靜態電磁場對線蟲之影響 : 由細胞自然凋亡所引起之行為遲緩及加速老化

Abstract

當外加一個靜態電磁場於線蟲成蟲上，磁場強度在150mT以上且影響四天以上，可以使線蟲的爬行速率變慢。而當磁場強度達到200mT且影響八天時，爬行速率會減少八成以上。由及時反轉錄聚合連鎖反應發現，磁場會影響26個與細胞自然凋亡、氧壓以及癌症相關的基因。我們利用TUNEL螢光染色法以及免疫螢光染色法(ced-3抗體)來確認細胞自然凋亡的現象以及位置。並且藉由細胞自然凋亡基因ced-3、ced-4和ced-9的末化突變種來確認。實驗結果證實由磁場所引起的細胞自然凋亡會造成線蟲的爬行速率變慢。 另一方面，我們也發現磁場會加速線蟲的發育。外加200mT的磁場後，線蟲的總發育時間以及壽命都會明顯地減少。由及時反轉錄聚合連鎖反應發現，磁場會影響4個與發育生長及老化相關的基因，分別是clk-1、lim-7、unc-3和age-1。藉由發育以及老化基因的末化突變種，我們確認了磁場會影響發育和老化基因let-7、unc-3和age-1。由實驗結果，我們發現磁場會影響發育以及老化基因clk-1、let-7、unc-3和age-1，進而加速線蟲的發育以及老化。

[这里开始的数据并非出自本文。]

(** What the processing of the first response does *)
Lemma response_cases s qs c ok rr l q w' : inv s qs -> s_resp s = (c, ok) :: rr -> (negb (is_full q) && ok = true -> patient l) ->
  cookies (s_cy s) !! c = Some q ->
  LacSymCb_ProcessCallbackInternal c ok CPA_STATUS_SUCCESS (s_cy s) <| puts := l |> = Some w' ->
  let '(out, rest) := woken s qs q ok in
  cookies w' = base.delete c (cookies (s_cy s)) /\ ring w' = ring (s_cy s) ++ out /\ queue_ok w' rest /\
  nonBlockingOpsInProgress (sess w') =
    (if negb (is_full q) && ok then forallb (full_at (cookies (s_cy s))) out else nonBlockingOpsInProgress (sess (s_cy s))) /\
  cipherPartialOpState (sess w') = cipherPartialOpState (fold_left (iv_at (cookies (s_cy s)) (umem w')) out (sess (s_cy s))) /\
  config (sess w') = config (sess (s_cy s)) /\ partialState (sess w') = partialState (sess (s_cy s)) /\
  pendingCbCount (sess w') = dec (pendingCbCount (sess (s_cy s))) /\
  map ev_tag (events w') = map ev_tag (events (s_cy s)) ++ [pCallbackTag q] /\ iv_returned q (sess (s_cy s)) (umem w').
Proof.
  intros HI Hr HP Hq Hcall. destruct (inv_first_response _ _ _ _ _ _ HI Hr Hq) as (Hc1 & _ & _ & HC).
  destruct (process_spec (s_cy s) <| puts := l |> c q ok qs) as (w2 & status & okf & E & HS); try done; [by apply HI|].
  rewrite Hcall in E. injection E as <-. change (cookies (s_cy s) <| puts := l |>) with (cookies (s_cy s)) in HS.
  cbn zeta in HS. unfold woken. destruct (if negb (is_full q) && ok then _ else _) as [out rest].
  destruct HS as (? & ? & ? & ? & ? & ? & ? & ? & (op & Hev) & _ & _ & ?). split_and!; try done. by rewrite Hev, map_app.
Qed.
(** * windpowerlib.power_curves: smoothing and wake losses of a power curve

    A shallow embedding of [windpowerlib/power_curves.py] and of the parts of
    Python, numpy and pandas that its two functions call (pandas before
    2.0, which still has [Series.append]).

    Numbers.  A finite float is the rational it stands for ([Q]).  Sums,
    products and quotients are exact, except where a statement is about
    the rounding itself: the loop of lines 82-87 is also given with the
    float sum ([Float64.add], [extend_to_40_with]).  The non-finite values
    that numpy produces where Python would raise (division by zero) are
    kept apart in [npfloat].  A missing entry of a pandas column (NaN) is
    [None]. *)

From Stdlib Require Import String QArith Qround Qabs Qpower ZArith List Sorted
  Bool Lia Lqa.
Import ListNotations.

Local Open Scope Q_scope.

(** ** Python: exceptions, outcomes, strings, locals *)

Module Py.

Inductive exn : Type :=
| ValueError (msg : string)
| TypeError (msg : string)
| UnboundLocalError (name : string)
| AttributeError (type_name attr : string)
| IndexError
| ZeroDivisionError
| NotImplementedError (msg : string).

(** The outcome of a call that finishes: a value or a raised exception. *)
Inductive result (A : Type) : Type :=
| Ok (a : A)
| Raise (e : exn).

Arguments Ok {A} a.
Arguments Raise {A} e.

Definition bind {A B : Type} (r : result A) (k : A -> result B) : result B :=
  match r with
  | Ok a => k a
  | Raise e => Raise e
  end.

(** A list comprehension whose body may raise: stops at the first raise. *)
Fixpoint for_each {A B : Type} (f : A -> result B) (l : list A)
  : result (list B) :=
  match l with
  | [] => Ok []
  | a :: l' =>
      bind (f a) (fun b => bind (for_each f l') (fun bs => Ok (b :: bs)))
  end.

(** A [str] object.  [interned] tells whether it is the very object that
    CPython keeps for the identifier-like literals of a compiled module:
    [==] compares [chars], [is] compares objects. *)
Record str : Type := mk_str { chars : string; interned : bool }.

Definition literal (s : string) : str := mk_str s true.

Definition str_eq (s : str) (lit : string) : bool := String.eqb (chars s) lit.

Definition str_is (s : str) (lit : string) : bool :=
  interned s && String.eqb (chars s) lit.

(** Reading a local variable that no executed branch has assigned. *)
Definition read_local {A : Type} (name : string) (slot : option A)
  : result A :=
  match slot with
  | Some a => Ok a
  | None => Raise (UnboundLocalError name)
  end.

(** [**kwargs]: keyword names with their values, in call order. *)
Definition kwargs : Type := list (string * Q).

Fixpoint get (key : string) (kw : kwargs) : option Q :=
  match kw with
  | [] => None
  | (k, v) :: kw' => if String.eqb k key then Some v else get key kw'
  end.

(** [seq[-k]] for k >= 1. *)
Definition neg_index {A : Type} (k : nat) (l : list A) : result A :=
  if (length l <? k)%nat then Raise IndexError
  else match nth_error l (length l - k) with
       | Some a => Ok a
       | None => Raise IndexError
       end.

End Py.

Import Py.

Notation "x <- c ;; k" := (Py.bind c (fun x => k))
  (at level 61, c at next level, right associativity).

Definition Qlt_bool (x y : Q) : bool := negb (Qle_bool y x).

(** ** numpy *)

Module Np.

(** A float64 as numpy computes with it: finite, or one of the values that
    a division by zero leaves behind.  The operations on finite values
    are exact: rounding and overflow to infinity are not modelled here
    (the float sum is in [Float64]).  Zero carries no sign: division by
    zero takes the sign of the numerator. *)
Inductive npfloat : Type :=
| Fin (q : Q)
| PInf
| NInf
| NaN.

Definition isnan (x : npfloat) : bool :=
  match x with NaN => true | _ => false end.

Adult Caenorhabditis elegans were treated by static electromagnetic fields (static EMF) and the crawling speed was measured. Reduced mobility was observed when magnetic flux density stronger than 150 mT and the duration of treatment longer than 4 days. Eighty percents reduction of mobility occurred when the flux density reached 200 mT and duration of treatment extended to 8 days. Twenty-six differentially expressed genes among apoptosis, oxidative stress, and cancer were identified using quantitative real-time RT-PCR, indicating a globally molecular consequence responding to static EMF. Induction of apoptosis was verified by Terminal deoxynucleotidyl transferase dUTP nick end labeling (TUNEL) assay and immunostaining using antibody against ced-3 gene product. Mutations at genes involved in major apoptotic pathway, i.e. ced-3, ced-4, and ced-9, abolished this static EMF-induced mobility reduction; consistent with the hypothesis that apoptosis is associated with the static EMF-induced mobility reduction. The current study investigated the possible effect of static electromagnetic field (SEMF) on the development and aging process of C. elegans. Nematodes were grown under SEMF of strength from 0 to 200 mT. Development time and lifespan was recorded. Lifespan was reduced from 31 days to 25 days for wild-type nematode. Treatment of 200 mT SEMF reduced development time fro 20% from L2 to L3 stage, 23% from L3 to L4, and 31% from L4 to young adult. Over expressions of clk-1, lim-7, unc-3, and age-1 was verified by quantitative real time RT-PCR. Surveillance of total development time for mutant nematodes elicited the significant reduction for lin-4, lin-14, lin-41, and lim-7, but not for let-7, clk-1, unc-3, and age-1 mutant strains. Lifespan analysis revealed that let-7, unc-3, age-1 was not affected by SEMF treatment. SEMF accelerated the development and shortened the lifespan of nematode through pathways associated with let-7, clk-1, unc-3, and age-1.